There are 5 cubes, each cube has a different color and on each cube the numbers 1-6 There are 5 cubes, each cube has a different color and on each cube the numbers 1-6. Someone throws the cubes.
a. How many results are there? I was thinking: $6^{5}$ ways for the throws regardless of color, multiply by $5!$ ways to order the colored cubes $=6^{5}\cdot5!$
b. In which at least one cube shows the number '3'? I was thinking: let the first cube show the number 3, there are $5$ ways for that. multiply by the rest of the results $=5\cdot6^{4}\cdot4!$
c. In which exactly one cube shows  '2' and exactly one cube shows '4'? I was thinking: let the first cube show '2' and the second '4', there are $5\cdot4$ ways for that. Let the first cube show '4' and the second '2', there are $5\cdot4$ ways for that as well. Then we have $6^{3}\cdot3!$ ways for the rest of the results. So the answer $=2\cdot5\cdot4\cdot6^{3}\cdot3!$
d. In which the set of the numbers that appear on the cubes has exactly 3 objects? I was thinking: we need 3 different numbers and then 2 numbers that appeared already, so - $6\cdot5\cdot4\cdot1\cdot1$, then multiply by all the ways to order the colors ... so the answer $=5!\cdot6\cdot5\cdot4$If someone can help me understand where I was right and where I was wrong I would highly appreciate it!

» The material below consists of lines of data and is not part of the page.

(** * The HHVM debugger adapter (src/debugger.ts), embedded in Rocq

    The adapter is a Node program: VS Code talks to it over stdin/stdout with
    [Content-Length] framed JSON, HHVM talks to it over a TCP socket or a
    pipe of the spawned child with NUL-terminated JSON.  The class
    [HHVMDebuggerWrapper] keeps seven fields and reacts to events.

    The embedding follows the class method by method.  Handlers are
    functions in a small monad that threads the object and the handles it
    created, collects the writes of the handler (stdout, stderr, socket,
    child pipes, timers) and stops at [process.exit] or at an exception
    that leaves the handler.  The events of Node (data on stdin, connect,
    data, close and error of a socket, a timer, the events of a child) are
    the input: [handle] runs the handler of one event, [run] a list of them.

    Conventions.
    - A JavaScript string is a list of UTF-16 code units, a [Buffer] a list
      of bytes; [Buffer_toString] is the UTF-8 decoding done by
      [chunk.toString()], [byteLength] is [Buffer.byteLength].
    - [JSON.parse], [JSON.stringify] and [parseInt] belong to the JavaScript
      runtime, not to the repository; they are the fields of the class
      [Runtime], and the statements hold for every runtime.  The module
      [Mini] is an executable instance on a fragment of JSON, used to run
      the adapter on concrete traffic.
    - A JSON number is an integer here; [sequenceNumber] is a double, so
      [++] is exact below 2^53 and without effect at 2^53.
    - The file is a TypeScript module and runs in strict mode: assigning a
      property on a primitive throws.
    - The appends to the log file /tmp/ext.log are left out; nothing in the
      adapter reads the file back.

    Of the settings module (src/Config.ts) the client command is
    embedded, in the module [Config]. *)

From Stdlib Require Import List ZArith NArith Lia Bool String Ascii.
From Stdlib Require Import Strings.Byte.
From Stdlib Require Import DecimalString DecimalNat.
Import ListNotations.

Set Implicit Arguments.

Open Scope string_scope.
Open Scope list_scope.

(** ** JavaScript strings and buffers *)

Definition JSString := list N.
Definition Buffer := list byte.

Fixpoint lit (s : string) : JSString :=
  match s with
  | EmptyString => []
  | String c r => N_of_ascii c :: lit r
  end.

Definition NUL : N := 0%N.
Definition CR : N := 13%N.
Definition LF : N := 10%N.

Fixpoint jseqb (a b : JSString) : bool :=
  match a, b with
  | [], [] => true
  | x :: a', y :: b' => N.eqb x y && jseqb a' b'
  | _, _ => false
  end.

(** [s.startsWith(p)] *)
Fixpoint startsWith (p s : JSString) : bool :=
  match p, s with
  | [], _ => true
  | x :: p', y :: s' => N.eqb x y && startsWith p' s'
  | _ :: _, [] => false
  end.

(** [s.indexOf(p)] as a natural number, [None] for -1. *)
Fixpoint find (p s : JSString) : option nat :=
  if startsWith p s then Some 0
  else match s with
       | [] => None
       | _ :: s' => option_map S (find p s')
       end.

Definition indexOf (p s : JSString) : Z :=
  match find p s with
  | Some i => Z.of_nat i
  | None => (-1)%Z
  end.

(** [s.substr(0, n)] and [s.substr(n)] for [n >= 0]. *)
Definition substr0 (s : JSString) (n : Z) : JSString := firstn (Z.to_nat n) s.
Definition substrFrom (s : JSString) (n : Z) : JSString := skipn (Z.to_nat n) s.

Definition jslength (s : JSString) : Z := Z.of_nat (List.length s).

(** The decimal digits of a natural number, as in a template literal. *)
Definition decimal (n : nat) : JSString := lit (NilZero.string_of_uint (Nat.to_uint n)).

(** *** UTF-8

    [chunk.toString()] decodes the bytes of one chunk as UTF-8; a sequence
    that is malformed or cut off by the end of the chunk becomes U+FFFD. *)

Definition REPLACEMENT : N := 65533%N.

(** A pending multi-byte sequence: code point so far, continuation bytes
    still expected, bounds of the next continuation byte. *)
Definition Pending := (N * nat * N * N)%type.

Definition utf8_lead (b : N) : list N * option Pending :=
  (if b <? 128 then ([b], None)
   else if (194 <=? b) && (b <=? 223) then ([], Some (N.land b 31, 1%nat, 128, 191))
   else if (224 <=? b) && (b <=? 239) then
     ([], Some (N.land b 15, 2%nat, if b =? 224 then 160 else 128, if b =? 237 then 159 else 191))
   else if (240 <=? b) && (b <=? 244) then
     ([], Some (N.land b 7, 3%nat, if b =? 240 then 144 else 128, if b =? 244 then 143 else 191))
   else ([REPLACEMENT], None))%N.

Fixpoint utf8_decode (st : option Pending) (bs : list N) : list N :=
  match bs with
  | [] => match st with None => [] | Some _ => [REPLACEMENT] end
  | b :: r =>
    match st with
    | None => let (out, st') := utf8_lead b in out ++ utf8_decode st' r
    | Some (cp, rem, lo, hi) =>
      if ((lo <=? b) && (b <=? hi))%N then
        let cp' := N.lor (N.shiftl cp 6) (N.land b 63) in
        match rem with
        | S (S rem') => utf8_decode (Some (cp', S rem', 128%N, 191%N)) r
        | _ => cp' :: utf8_decode None r
        end
      else let (out, st') := utf8_lead b in REPLACEMENT :: out ++ utf8_decode st' r
    end
  end.

Definition utf16_units (cp : N) : list N :=
  (if cp <? 65536 then [cp]
   else let c := cp - 65536 in [55296 + c / 1024; 56320 + c mod 1024])%N.

Definition Buffer_toString (chunk : Buffer) : JSString :=
  flat_map utf16_units (utf8_decode None (map Byte.to_N chunk)).

Definition is_high_surrogate (u : N) : bool := ((55296 <=? u) && (u <=? 56319))%N.
Definition is_low_surrogate (u : N) : bool := ((56320 <=? u) && (u <=? 57343))%N.

(** [Buffer.byteLength(s, 'utf8')] *)
Fixpoint byteLength (s : JSString) : nat :=
  match s with
  | [] => 0
  | u :: r =>
    if (u <? 128)%N then 1 + byteLength r
    else if (u <? 2048)%N then 2 + byteLength r
    else if is_high_surrogate u then
      match r with
      | l :: r' => if is_low_surrogate l then 4 + byteLength r' else 3 + byteLength r
      | [] => 3
      end
    else 3 + byteLength r
  end.

(** ** JSON values *)

#[warnings="-register-all"]
Inductive json : Type :=
| JNull
| JBool (b : bool)
| JNum (n : Z)
| JStr (s : JSString)
| JArr (items : list json)
| JObj (fields : list (JSString * json)).

(** Truthiness of a value, as in [if (v)], [v ? a : b], [Boolean(v)]. *)
Definition truthy (v : json) : bool :=
  match v with
  | JNull => false
  | JBool b => b
  | JNum n => negb (n =? 0)%Z
  | JStr s => match s with [] => false | _ => true end
  | JArr _ | JObj _ => true
  end.

Fixpoint lookup (k : JSString) (fields : list (JSString * json)) : option json :=
  match fields with
  | [] => None
  | (k', v) :: r => if jseqb k k' then Some v else lookup k r
  end.

(** [o[k] = v] on a plain object: an existing key keeps its place. *)
Fixpoint assign (k : JSString) (v : json) (fields : list (JSString * json))
  : list (JSString * json) :=
  match fields with
  | [] => [(k, v)]
  | (k', v') :: r => if jseqb k k' then (k, v) :: r else (k', v') :: assign k v r
  end.

(** [v.k] for a value that is not null and a key that no prototype
    defines ([command], [seq], [arguments], [port], [cwd], [noDebug]):
    [None] is [undefined]. *)
Definition prop (v : json) (k : string) : option json :=
  match v with
  | JObj fields => lookup (lit k) fields
  | _ => None
  end.

Definition truthy_opt (v : option json) : bool :=
  match v with
  | Some x => truthy x
  | None => false
  end.

(** ** The JavaScript runtime *)

Inductive Parsed : Type :=
| SyntaxError (text : JSString)   (* [JSON.parse] throws; [text] is [e.toString()] *)
| Value (v : json).

Class Runtime : Type := {
  JSON_parse : JSString -> Parsed;
  JSON_stringify : json -> JSString;
  (** [parseInt(v, 10)]; [None] is NaN *)
  parseInt : json -> option Z;
  (** [e.toString()] of the TypeError raised by [v.seq = n] on a value
      that is not an object *)
  assignErrorText : json -> JSString;
  (** [process.exit(code)] for a code that is not [undefined]: the
      status the process exits with; [None] when the call throws a
      TypeError instead.  Node 20 and later throw for a code that is
      neither an integer nor a string that stands for one; earlier
      versions exit, with status 0 for such a code. *)
  exitStatus : json -> option Z
}.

 A: a) Throws the cubes probably means all at once. One way to record what happened in to list the outcomes on the various dice, in say alphabetical order of colours.
b) There are $5^5$ outcomes in which we don't get any $3$, for the same reason there are $6^5$ outcomes in total. So there are $6^5-5^5$ outcomes in which we get at least one $3$.
c) The die on which we get the $2$ can be picked in $5$ ways. For each choice, the die on which we get the $4$ can  picked in $4$ ways. For each such choice, the results on the $4$ remaining dice can be picked in $4^4$ ways, anything but a $2$ or a $4$ on each. This gives a total of $5\cdot 4\cdot 4^4$.
d) This one is slightly tricky. We use a slightly fancy device called Inclusion/Exclusion. It also could be done more crudely by dividing into cases. 
The set of numbers that appear can be chosen in $\binom{6}{3}$ ways. We count the number of ways one particular such set, say $\{1,2,3\}$ could appear.
There are $3^5$ possible outcomes in which what appears is restricted to $\{1,2,3\}$. But some of these outcomes don't give us all of $1,2,3$. For example, $2^5$ outcomes miss $1$, with the same number missing $2$ and missing $3$. So our next estimate of the answer is $3^5-3\cdot 2^5$. But we have subtracted one too many times each outcome which yields a single number. So the number is $3^5-3\cdot 2^5+3$. To get the total number of possibilities, multiply by $\binom{6}{3}$. We end up with a total of $\binom{6}{3}\left( 3^5-3\cdot 2^5+3   \right)$.
If you wish, and if there is time, I can sketch the cruder cases approach.